The National Bowling Stadium is a  ten-pin bowling stadium in Reno, Nevada. The stadium is recognizable for an  aluminum geodesic dome in its facade, built to resemble a large bowling ball.

Nicknamed the "Taj Mahal of tenpins", the 78-lane stadium opened on February 3, 1995, cost $47.5 million, and took three years to build. It is often the filming location for bowling scenes in films.

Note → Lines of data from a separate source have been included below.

(* ===== verification/BftViews.v ===== *)
(** * psibase: views of the Byzantine fault tolerant consensus

    The views of producers in [bft.hpp]: view change messages and their order, the
    term to move to, whether the term is ready, and what a producer may prepare
    and commit.  Asserted facts are checks.  A producer of a view is found by its
    index in the set of producers. *)

From S2P Require Import Prelude Ordered Services AuthState HeaderState BlockContext LightHeader ForkDb Blocknet BftConfirm.

(** [ViewChangeMessage], signed. *)
Record ViewChangeMessage := {
  vc_term : Z;
  vc_producer : AccountNumber;
  vc_signer : Claim;
  vc_best_prepared : Checksum256;
  vc_best_prepared_term : Z;
  vc_prepares : list ProducerConfirm;
  vc_nextPrepares : option (list ProducerConfirm)
}.
Definition by_best_prepared (m : ViewChangeMessage) : Z * Checksum256 := (vc_best_prepared_term m, vc_best_prepared m).

Record view_info := { vi_term : Z; best_message : option ViewChangeMessage }.
Definition new_view : view_info := {| vi_term := 0; best_message := None |}.
Definition new_views (p : ProducerSet) : list view_info := repeat new_view (ps_size p).

(** The state of the algorithm; that of blocks is [BftConfirm.Confirmations]. *)
Record Bft := {
  bft_base : Blocknet;
  views0 : list view_info;
  views1 : list view_info;
  bft_best_prepared : Order;
  best_confirm : Order
}.
Definition views (c : Bft) (group : bool) : list view_info := if group then views1 c else views0 c.

(** ** Leaders *)

Definition get_leader_index (p : ProducerSet) (term : Z) : nat :=
  if (ps_size p =? 0)%nat then 0 else Z.to_nat (term mod Z.of_nat (ps_size p)).
Definition is_leader_of (p : ProducerSet) (term : Z) (prod : AccountNumber) : bool :=
  match HeaderState.getIndex p prod with
  | Some idx => Z.of_nat idx =? term mod Z.of_nat (ps_size p)
  | None => (ps_size p =? 0)%nat
  end.
Definition is_leader (b : Blocknet) : bool :=
  match HeaderState.getIndex (active0 b) (self b) with
  | Some idx => Z.of_nat idx =? current_term b mod Z.of_nat (ps_size (active0 b))
  | None => is_sole_producer b
  end.

(** ** View changes *)

(** Whether [rhs] replaces [lhs], both of one producer: of a leader the best
    prepared block counts, of the others the worst. *)
Definition compare_view_change (p : ProducerSet) (lhs rhs : ViewChangeMessage) : bool :=
  if vc_term lhs <? vc_term rhs then true
  else if vc_term rhs <? vc_term lhs then false
  else match cmp (by_best_prepared lhs) (by_best_prepared rhs) with
  | Lt => is_leader_of p (vc_term lhs) (vc_producer lhs)
  | Gt => negb (is_leader_of p (vc_term lhs) (vc_producer lhs))
  | Eq => false
  end.
(** * Endpoint-address utilities of stegotorus (src/util-net.cc)

    A shallow embedding of the four components of util-net.cc: the
    Win32 numeric-address shim ([inet_pton]), the endpoint parser
    ([resolve_address_port]), the address formatter
    ([printable_address]) and the holder of the process-wide
    asynchronous resolver ([get_evdns_base], [init_evdns_base]).

    C strings live in a heap of byte blocks, functions that touch
    memory, the log or the resolver run in a small state-and-error
    monad over a [world], and the platform primitives the file calls
    (getaddrinfo, evutil_getaddrinfo, inet_ntop, evdns_base_new, ...)
    are section variables. *)

From Stdlib Require Import ZArith String Ascii List Lia.
From Stdlib.Strings Require Import Byte.
From Stdlib Require Import DecimalString HexadecimalString DecimalZ DecimalPos.
From stdpp Require Import gmap strings list fin_maps.

Local Open Scope Z_scope.

(** ** Platform constants

    Values of the Linux/glibc headers (netinet/in.h, sys/socket.h,
    netdb.h); libevent's EVUTIL_AI_* and EVUTIL_EAI_* are the system's
    AI_* and EAI_* where the system defines them. *)
Module Platform.
Definition AF_UNSPEC : Z := 0.
Definition AF_LOCAL : Z := 1.
Definition AF_INET : Z := 2.
Definition AF_INET6 : Z := 10.
Definition SOCK_STREAM : Z := 1.
Definition INET6_ADDRSTRLEN : nat := 46.
Definition sizeof_sockaddr_in : Z := 16.
Definition sizeof_sockaddr_in6 : Z := 28.
Definition EVUTIL_AI_PASSIVE : Z := 0x0001.
Definition EVUTIL_AI_NUMERICHOST : Z := 0x0004.
Definition EVUTIL_AI_ADDRCONFIG : Z := 0x0020.
Definition EVUTIL_AI_NUMERICSERV : Z := 0x0400.
Definition EVUTIL_EAI_SYSTEM : Z := -11.
End Platform.
Import Platform.
(** * Practica4: the CRUD repositories of app.py, energy.py and vape.py

    The three files are hand copies of one pattern: a SQLAlchemy table, the
    pydantic input models, and a repository with [get_all], [get_by_id],
    [create], [update] and [delete].  This development embeds the sneaker
    repository of app.py in full and the list query of vape.py, and proves
    the properties of the specification about them.

    Modelling choices, all documented where they are made:
    - a Python [str] is a [string], one [ascii] per character;
    - a Python [int] is a [Z]; the 64-bit range of the storage engine's
      INTEGER class is outside the model: an integer beyond it makes the
      driver raise, and the properties that say a call returns either
      leave such integers aside or ask for integers within the range;
    - a Python [float] is an abstract type; the engine stores a NaN as
      NULL, which the writes of the vape repository model;
    - [Optional[T]] is [option T]; a raised exception is a [Raise] result;
    - a table is the list of its rows in rowid order, which is the order in
      which the storage engine scans it;
    - SQL conditions are three-valued: [option bool], [None] being NULL. *)

From Stdlib Require Import ZArith List String Ascii Bool Lia Sorted Permutation.
Import ListNotations.
Open Scope string_scope.
Open Scope Z_scope.

(* ================================================================== *)
(** ** Python values *)

Module Py.

(** The only exception the repositories can raise by themselves. *)
Inductive exn : Type := AttributeError.

Inductive result (A : Type) : Type :=
| Ok (a : A)
| Raise (e : exn).
Arguments Ok {A} a.
Arguments Raise {A} e.

Definition bind {A B : Type} (r : result A) (f : A -> result B) : result B :=
  match r with
  | Ok a => f a
  | Raise e => Raise e
  end.

(** Truth value of a [str] in an [if]: only the empty string is false.
    ([None] is false too: the callers match on the option first.) *)
Definition str_bool (s : string) : bool :=
  match s with
  | EmptyString => false
  | String _ _ => true
  end.

(** Truth value of an [int] in an [if]: only [0] is false. *)
Definition int_bool (z : Z) : bool := negb (z =? 0).

(** What [getattr] on a mapped class can return: [None], a [str], a mapped
    column (which has [asc] and [desc]), or some other object (which has
    neither). *)
Inductive obj (C : Type) : Type :=
| PyNone
| PyStr (s : string)
| PyColumn (c : C)
| PyObject.
Arguments PyNone {C}.
Arguments PyStr {C} s.
Arguments PyColumn {C} c.
Arguments PyObject {C}.

(** [str.lower] on one character: the upper-case letters of ASCII and of
    the Latin-1 supplement move 32 places up. *)
Definition lower_char (c : ascii) : ascii :=
  let n := N_of_ascii c in
  if (((65 <=? n) && (n <=? 90)) ||
      ((192 <=? n) && (n <=? 222) && negb (n =? 215)))%N
  then ascii_of_N (n + 32) else c.

Fixpoint lower (s : string) : string :=
  match s with
  | EmptyString => EmptyString
  | String c s' => String (lower_char c) (lower s')
  end.

End Py.

(* ================================================================== *)
(** ** The storage engine: conditions, LIKE, ordering, windows *)

(** The engine is the one [DATABASE_URL] names, SQLite: [=] on text is
    exact, LIKE ignores the case of ASCII letters, NULL is the least value
    of an ORDER BY, a negative LIMIT is no limit. *)

Module Sql.

(** Three-valued OR. *)
Definition or3 (a b : option bool) : option bool :=
  match a, b with
  | Some true, _ | _, Some true => Some true
  | Some false, Some false => Some false
  | _, _ => None
  end.

(** [column = value] on a text column (BINARY collation). *)
Definition eq_text (a : option string) (v : string) : option bool :=
  option_map (fun x => String.eqb x v) a.

Definition eq_int (a : option Z) (v : Z) : option bool :=
  option_map (fun x => x =? v) a.

Definition ge_int (a : option Z) (v : Z) : option bool :=
  option_map (fun x => v <=? x) a.

Definition le_int (a : option Z) (v : Z) : option bool :=
  option_map (fun x => x <=? v) a.

(** LIKE folds the case of the 26 ASCII letters only. *)
Definition fold_char (c : ascii) : ascii :=
  let n := N_of_ascii c in
  if ((65 <=? n) && (n <=? 90))%N then ascii_of_N (n + 32) else c.
(* ===== verification/GoStrings.v ===== *)
(** * The parts of Go's [strings] package the sources use

    Index, cutting, splitting and trimming of byte strings, with the laws the
    parsers of the development rely on. *)

From stdpp Require Import base list strings.
From Stdlib Require Import ZArith Lia Ascii.
From S2P Require Import Prelude.

(** [strings.Index]: the first position of [sub] in [s], or -1. *)
Fixpoint Index (s sub : string) : Z :=
  if String.prefix sub s then 0
  else match s with
       | EmptyString => -1
       | String _ s' => let i := Index s' sub in if i <? 0 then -1 else i + 1
       end.

Fixpoint LastIndex (s sub : string) : Z :=
  match s with
  | EmptyString => if decide (sub = EmptyString) then 0 else -1
  | String _ s' =>
    let i := LastIndex s' sub in
    if 0 <=? i then i + 1 else if String.prefix sub s then 0 else -1
  end.

Definition Contains (s sub : string) : bool := 0 <=? Index s sub.

Definition HasPrefix (s p : string) : bool := String.prefix p s.

(** [s[i:]] and [s[:i]] for an index inside the string. *)
Fixpoint str_drop (n : nat) (s : string) : string :=
  match n, s with
  | S n, String _ s' => str_drop n s'
  | _, _ => s
  end.

Fixpoint str_take (n : nat) (s : string) : string :=
  match n, s with
  | S n, String c s' => String c (str_take n s')
  | _, _ => EmptyString
  end.

Definition HasSuffix (s p : string) : bool :=
  (String.length p <=? String.length s)%nat &&
  String.eqb (str_drop (String.length s - String.length p) s) p.

Definition TrimPrefix (s p : string) : string :=
  if HasPrefix s p then str_drop (String.length p) s else s.

Definition TrimSuffix (s p : string) : string :=
  if HasSuffix s p then str_take (String.length s - String.length p) s else s.

(** [string(b)] of a byte slice, and [[]byte(s)]. *)
Fixpoint string_of_bytes (b : list Z) : string :=
  match b with
  | [] => EmptyString
  | c :: b' => String (ascii_of_nat (Z.to_nat c)) (string_of_bytes b')
  end.

Definition code (c : ascii) : Z := Z.of_nat (nat_of_ascii c).

Fixpoint bytes_of_string (s : string) : list Z :=
  match s with
  | EmptyString => []
  | String c s' => code c :: bytes_of_string s'
  end.

(** [strings.Cut]. *)
Definition Cut (s sep : string) : string * string * bool :=
  let i := Index s sep in
  if i <? 0 then (s, EmptyString, false)
  else (str_take (Z.to_nat i) s, str_drop (Z.to_nat i + String.length sep) s, true).

(** [strings.SplitN(s, sep, n)] for a non-empty separator: at most [n] parts. *)
Fixpoint split_parts (n : nat) (s sep : string) : list string :=
  match n with
  | O => []
  | S O => [s]
  | S n => match Cut s sep with
           | (before, after, true) => before :: split_parts n after sep
           | (_, _, false) => [s]
           end
  end.

(** [strings.Split]: the length of the string bounds the number of parts. *)
Definition Split (s sep : string) : list string := split_parts (String.length s + 2) s sep.

Definition SplitN (s sep : string) (n : nat) : list string := split_parts n s sep.

(** [strings.Join]. *)
Fixpoint Join (l : list string) (sep : string) : string :=
  match l with
  | [] => EmptyString
  | [s] => s
  | s :: l => s +:+ sep +:+ Join l sep
  end.

(** A property of every character, and that a character does not occur. *)
Fixpoint all_chars (P : ascii → bool) (s : string) : bool :=
  match s with
  | EmptyString => true
  | String c s' => P c && all_chars P s'
  end.

Definition lacks (c : ascii) (s : string) : bool := all_chars (λ d, negb (bool_decide (d = c))) s.

(** ASCII white space, as [strings.TrimSpace] removes it. *)
Definition is_space (c : ascii) : bool :=
  let n := nat_of_ascii c in
  (n =? 32)%nat || ((9 <=? n)%nat && (n <=? 13)%nat).

Fixpoint trim_left (f : ascii → bool) (s : string) : string :=
  match s with
  | EmptyString => EmptyString
  | String c s' => if f c then trim_left f s' else s
  end.

Fixpoint trim_right (f : ascii → bool) (s : string) : string :=
  match s with
  | EmptyString => EmptyString
  | String c s' =>
    match trim_right f s' with
    | EmptyString => if f c then EmptyString else String c EmptyString
    | t => String c t
    end
  end.

Definition TrimSpace (s : string) : string := trim_right is_space (trim_left is_space s).

Definition lower_ascii (c : ascii) : ascii :=
  let n := nat_of_ascii c in
  if (65 <=? n)%nat && (n <=? 90)%nat then ascii_of_nat (n + 32) else c.

Fixpoint ToLower (s : string) : string :=
  match s with
  | EmptyString => EmptyString
  | String c s' => String (lower_ascii c) (ToLower s')
  end.

(** ** Lemmas *)

Lemma str_app_cons c s t : String c s +:+ t = String c (s +:+ t).
Proof. done. Qed.

Lemma str_app_assoc (s t u : string) : s +:+ t +:+ u = (s +:+ t) +:+ u.
Proof. induction s as [|c s IH]; [done|]. by rewrite !str_app_cons, IH. Qed.

Lemma str_app_nil t : EmptyString +:+ t = t.
Proof. done. Qed.

Lemma str_app_nil_r (s : string) : s +:+ EmptyString = s.
Proof. induction s as [|c s IH]; [done|]. by rewrite str_app_cons, IH. Qed.

Lemma str_take_drop n s : str_take n s +:+ str_drop n s = s.
Proof.
  revert s. induction n as [|n IH]; intros [|c s]; simpl; try done.
  by rewrite str_app_cons, IH.
Qed.

Lemma str_drop_length n s : String.length (str_drop n s) = (String.length s - n)%nat.
Proof. revert s. induction n as [|n IH]; intros [|c s]; simpl; auto. Qed.

Lemma str_app_length s t : String.length (s +:+ t) = (String.length s + String.length t)%nat.
Proof. induction s as [|c s IH]; [done|]. rewrite str_app_cons. simpl. by rewrite IH. Qed.

Lemma str_drop_app s t : str_drop (String.length s) (s +:+ t) = t.
Proof. induction s as [|c s IH]; [by destruct t|]. rewrite str_app_cons. apply IH. Qed.

Lemma str_take_app s t : str_take (String.length s) (s +:+ t) = s.
Proof. induction s as [|c s IH]; [by destruct t|]. rewrite str_app_cons. simpl. by rewrite IH. Qed.

Lemma str_app_inj_r s t u : s +:+ u = t +:+ u → s = t.
Proof.
  intros H. assert (Hl : String.length s = String.length t).
  { apply (f_equal String.length) in H. rewrite !str_app_length in H. lia. }
  by rewrite <-(str_take_app s u), <-(str_take_app t u), H, Hl.
Qed.

Lemma str_drop_add n m s : str_drop (n + m) s = str_drop m (str_drop n s).
Proof. revert s. induction n as [|n IH]; intros [|c s]; simpl; try done. by destruct m. Qed.

Lemma prefix_cons c p d s :
  String.prefix (String c p) (String d s) = if ascii_dec c d then String.prefix p s else false.
Proof. done. Qed.

Lemma prefix_app_iff p s : String.prefix p s = true ↔ ∃ t, s = p +:+ t.
Proof.
  revert s. induction p as [|c p IH]; intros s; simpl.
  - split; [by exists s|]. by destruct s.
  - destruct s as [|d s]; [split; [done|]; intros [t Ht]; done|].
    rewrite prefix_cons. destruct (ascii_dec c d) as [->|Hne].
    + rewrite IH. split; intros [t Ht]; exists t; [by rewrite Ht|].
      rewrite str_app_cons in Ht. by injection Ht.
    + split; [done|]. intros [t Ht]. rewrite str_app_cons in Ht. injection Ht as -> _. done.
Qed.

Lemma Index_unfold s sub :
  Index s sub = if String.prefix sub s then 0
                else match s with
                     | EmptyString => -1
                     | String _ s' => let i := Index s' sub in if i <? 0 then -1 else i + 1
                     end.
Proof. by destruct s. Qed.

(** A position found is one: the string decomposes there, and not before. *)
Lemma Index_found s sub :
  0 ≤ Index s sub →
  s = str_take (Z.to_nat (Index s sub)) s +:+ sub +:+
      str_drop (Z.to_nat (Index s sub) + String.length sub) s.
Proof.
  induction s as [|c s IH]; rewrite Index_unfold.
  - destruct (String.prefix sub "") eqn:E; [|simpl; lia].
    apply prefix_app_iff in E as [t Ht]. intros _. simpl. destruct sub; [by destruct t|done].
  - destruct (String.prefix sub (String c s)) eqn:E.
    + apply prefix_app_iff in E as [t ->]. intros _. simpl. by rewrite str_drop_app.
    + cbv zeta. destruct (Index s sub <? 0) eqn:Hi; [simpl; lia|]. intros _.
      replace (Z.to_nat (Index s sub + 1)) with (S (Z.to_nat (Index s sub))) by lia.
      simpl str_take. simpl str_drop. rewrite str_app_cons. f_equal. apply IH. lia.
Qed.

Lemma Cut_found s sep before after :
  Cut s sep = (before, after, true) → s = before +:+ sep +:+ after.
Proof.
  unfold Cut. destruct (Index s sep <? 0) eqn:Hi; [done|]. intros [= <- <-].
  apply Index_found. lia.
Qed.

Lemma Cut_not_found s sep before after :
  Cut s sep = (before, after, false) → before = s ∧ Index s sep < 0.
Proof. unfold Cut. destruct (Index s sep <? 0) eqn:Hi; [|done]. intros [= <- <-]. split; [done|lia]. Qed.

Lemma split_parts_step n s sep :
  split_parts (S (S n)) s sep =
    match Cut s sep with
    | (before, after, true) => before :: split_parts (S n) after sep
    | (_, _, false) => [s]
    end.
Proof. done. Qed.

Lemma split_parts_cons n s sep : split_parts (S n) s sep ≠ [].
Proof.
  destruct n; [done|]. rewrite split_parts_step. by destruct (Cut s sep) as [[? ?] []].
Qed.

(** Splitting loses nothing: joining the parts gives the string back. *)
Lemma split_parts_join n s sep : Join (split_parts (S n) s sep) sep = s.
Proof.
  revert s. induction n as [|n IH]; intros s; [done|]. rewrite split_parts_step.
  destruct (Cut s sep) as [[before after] []] eqn:E; [|done].
  apply Cut_found in E as ->. specialize (IH after).
  pose proof (split_parts_cons n after sep).
  destruct (split_parts (S n) after sep) as [|x l]; [done|].
  change (Join (before :: x :: l) sep) with (before +:+ sep +:+ Join (x :: l) sep).
  by rewrite IH.
Qed.

Lemma Split_Join s sep : Join (Split s sep) sep = s.
Proof. unfold Split. rewrite Nat.add_comm. apply split_parts_join. Qed.

Lemma prefix_char c d s : String.prefix (String c EmptyString) (String d s) = bool_decide (c = d).
Proof.
  simpl. destruct (ascii_dec c d) as [->|Hn]; [by rewrite bool_decide_true; destruct s|].
  by rewrite bool_decide_false.
Qed.

Lemma Index_lacks c s : lacks c s = true → Index s (String c EmptyString) = -1.
Proof.
  unfold lacks. induction s as [|d s IH]; intros Hs; [done|].
  cbn [all_chars] in Hs. apply andb_true_iff in Hs as [Hd Hs].
  rewrite Index_unfold, prefix_char, bool_decide_false, IH; [done|done|].
  intros ->. by rewrite bool_decide_true in Hd.
Qed.

(** The first occurrence of a character is where a text without it ends. *)
Lemma Index_first c s t :
  lacks c s = true →
  Index (s +:+ String c EmptyString +:+ t) (String c EmptyString) = Z.of_nat (String.length s).
Proof.
  unfold lacks. induction s as [|d s IH]; intros Hs.
  - rewrite str_app_nil, str_app_cons, Index_unfold, prefix_char. by rewrite bool_decide_true.
  - cbn [all_chars] in Hs. apply andb_true_iff in Hs as [Hd Hs].
    rewrite str_app_cons, Index_unfold, prefix_char, bool_decide_false, IH; [|done|].
    + cbv zeta. destruct (Z.ltb_spec (Z.of_nat (String.length s)) 0); [lia|].
      cbn [String.length]. lia.
    + intros ->. by rewrite bool_decide_true in Hd.
Qed.

Lemma Cut_lacks c s t :
  lacks c s = true → Cut (s +:+ String c EmptyString +:+ t) (String c EmptyString) = (s, t, true).
Proof.
  intros Hs. unfold Cut. rewrite (Index_first c s t Hs). destruct (Z.ltb_spec (Z.of_nat (String.length s)) 0); [lia|].
  rewrite Nat2Z.id, str_take_app, str_drop_add, str_drop_app. done.
Qed.

(** Joined parts without the separator are split again. *)
Lemma split_parts_of_Join c n l :
  l ≠ [] → Forall (λ s, lacks c s = true) l → (length l < n)%nat →
  split_parts n (Join l (String c EmptyString)) (String c EmptyString) = l.
Proof.
  intros Hne Hl. revert n. induction Hl as [|s l Hs Hl IH]; intros n Hn; [done|].
  destruct n as [|[|n]]; simpl in Hn; [lia..|]. rewrite split_parts_step.
  destruct l as [|s' l].
  - cbn [Join]. unfold Cut. by rewrite Index_lacks.
  - change (Join (s :: s' :: l) (String c EmptyString)) with
      (s +:+ String c EmptyString +:+ Join (s' :: l) (String c EmptyString)).
    rewrite Cut_lacks by done. f_equal. apply IH; [done|simpl in *; lia].
Qed.

Lemma Join_length c l : (length l <= String.length (Join l (String c EmptyString)) + 1)%nat.
Proof.
  induction l as [|s [|s' l] IH]; [simpl; lia..|].
  change (Join (s :: s' :: l) (String c EmptyString)) with
    (s +:+ String c EmptyString +:+ Join (s' :: l) (String c EmptyString)).
  rewrite !str_app_length. cbn [String.length length] in *. lia.
Qed.

Lemma Split_of_Join c l :
  l ≠ [] → Forall (λ s, lacks c s = true) l →
  Split (Join l (String c EmptyString)) (String c EmptyString) = l.
Proof.
  intros Hne Hl. unfold Split. apply split_parts_of_Join; [done..|].
  pose proof (Join_length c l). lia.
Qed.

(** ** Bytes *)

Lemma string_of_bytes_of s : string_of_bytes (bytes_of_string s) = s.
Proof.
  induction s as [|c s IH]; simpl; [done|]. rewrite IH. unfold code.
  by rewrite Nat2Z.id, ascii_nat_embedding.
Qed.

Lemma bytes_of_app s t : bytes_of_string (s +:+ t) = bytes_of_string s ++ bytes_of_string t.
Proof. induction s as [|c s IH]; [done|]. rewrite str_app_cons. simpl. by rewrite IH. Qed.

Lemma string_of_app a b : string_of_bytes (a ++ b) = string_of_bytes a +:+ string_of_bytes b.
Proof. induction a as [|c a IH]; [done|]. simpl. rewrite IH. done. Qed.

Lemma code_inj c d : code c = code d → c = d.
Proof.
  unfold code. intros H%Nat2Z.inj. rewrite <- (ascii_nat_embedding c), H. apply ascii_nat_embedding.
Qed.

Lemma bytes_lack c s : lacks c s = true → code c ∉ bytes_of_string s.
Proof.
  induction s as [|d s IH]; simpl; intros H; [by intros ?%elem_of_nil|].
  apply andb_true_iff in H as [Hd Hs]. apply negb_true_iff, bool_decide_eq_false in Hd.
  intros [Heq|Hin]%elem_of_cons; [by apply code_inj in Heq|by apply IH].
Qed.

Lemma bytes_of_length s : length (bytes_of_string s) = String.length s.
Proof. induction s; simpl; congruence. Qed.
Lemma Run_trace_witness :
  Run true (NewModuleStarter sample_modules) =
    ((EvStart <$> ["logger"; "core"; "process_discovery"; "access_log"]) ++
     (EvNotify <$> ["logger"; "core"; "process_discovery"; "access_log"]) ++
     [EvCallback] ++ (EvShutdown <$> ["access_log"; "process_discovery"; "core"; "logger"]), Ok tt) ∧
  match ResolveDependency (NewModuleStarter sample_modules) with
  | Ok m' => ∃ up rest, orderedModules m' = up ++ rest ∧ Forall (λ md, StartFails md = false) up
  | _ => True
  end.
Proof.
  split; [vm_compute; reflexivity|].
  pose proof (Run_trace sample_modules true sample_modules_nodup) as H.
  destruct (ResolveDependency _); [|exact I|exact I].
  destruct H as (up & rest & ? & ? & _). exists up, rest. split; assumption.
Defined.

(** A module that is not active but required by an active one is still
    resolved, and when one of its own requirements is not declared the resolution
    dereferences a nil module instead of reporting the missing name: the check
    covers the direct requirements of the active modules only. *)
Example inactive_requirement_panics :
  ResolveDependency (NewModuleStarter
    [MkModule "access_log" true ["process_discovery"] false;
     MkModule "process_discovery" false ["core"] false]) = Panic.
Proof. vm_compute. reflexivity. Qed.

Construction and financing
The stadium was constructed as part of a renovation effort of downtown Reno, which also saw the construction of the Silver Legacy Resort Casino, The concept for construction of the stadium was in part to capture tourism dollars being sent to Las Vegas, and as part of an agreement with the United States Bowling Congress that upon construction of a first-class permanent facility, they would ensure their return to Reno every third year. The project was funded by a room tax lobbied by the city of Reno to the Nevada Legislature based on commitments from the United States Bowling Congress and the Women's International Bowling Congress, which itself merged with the USBC in 2005.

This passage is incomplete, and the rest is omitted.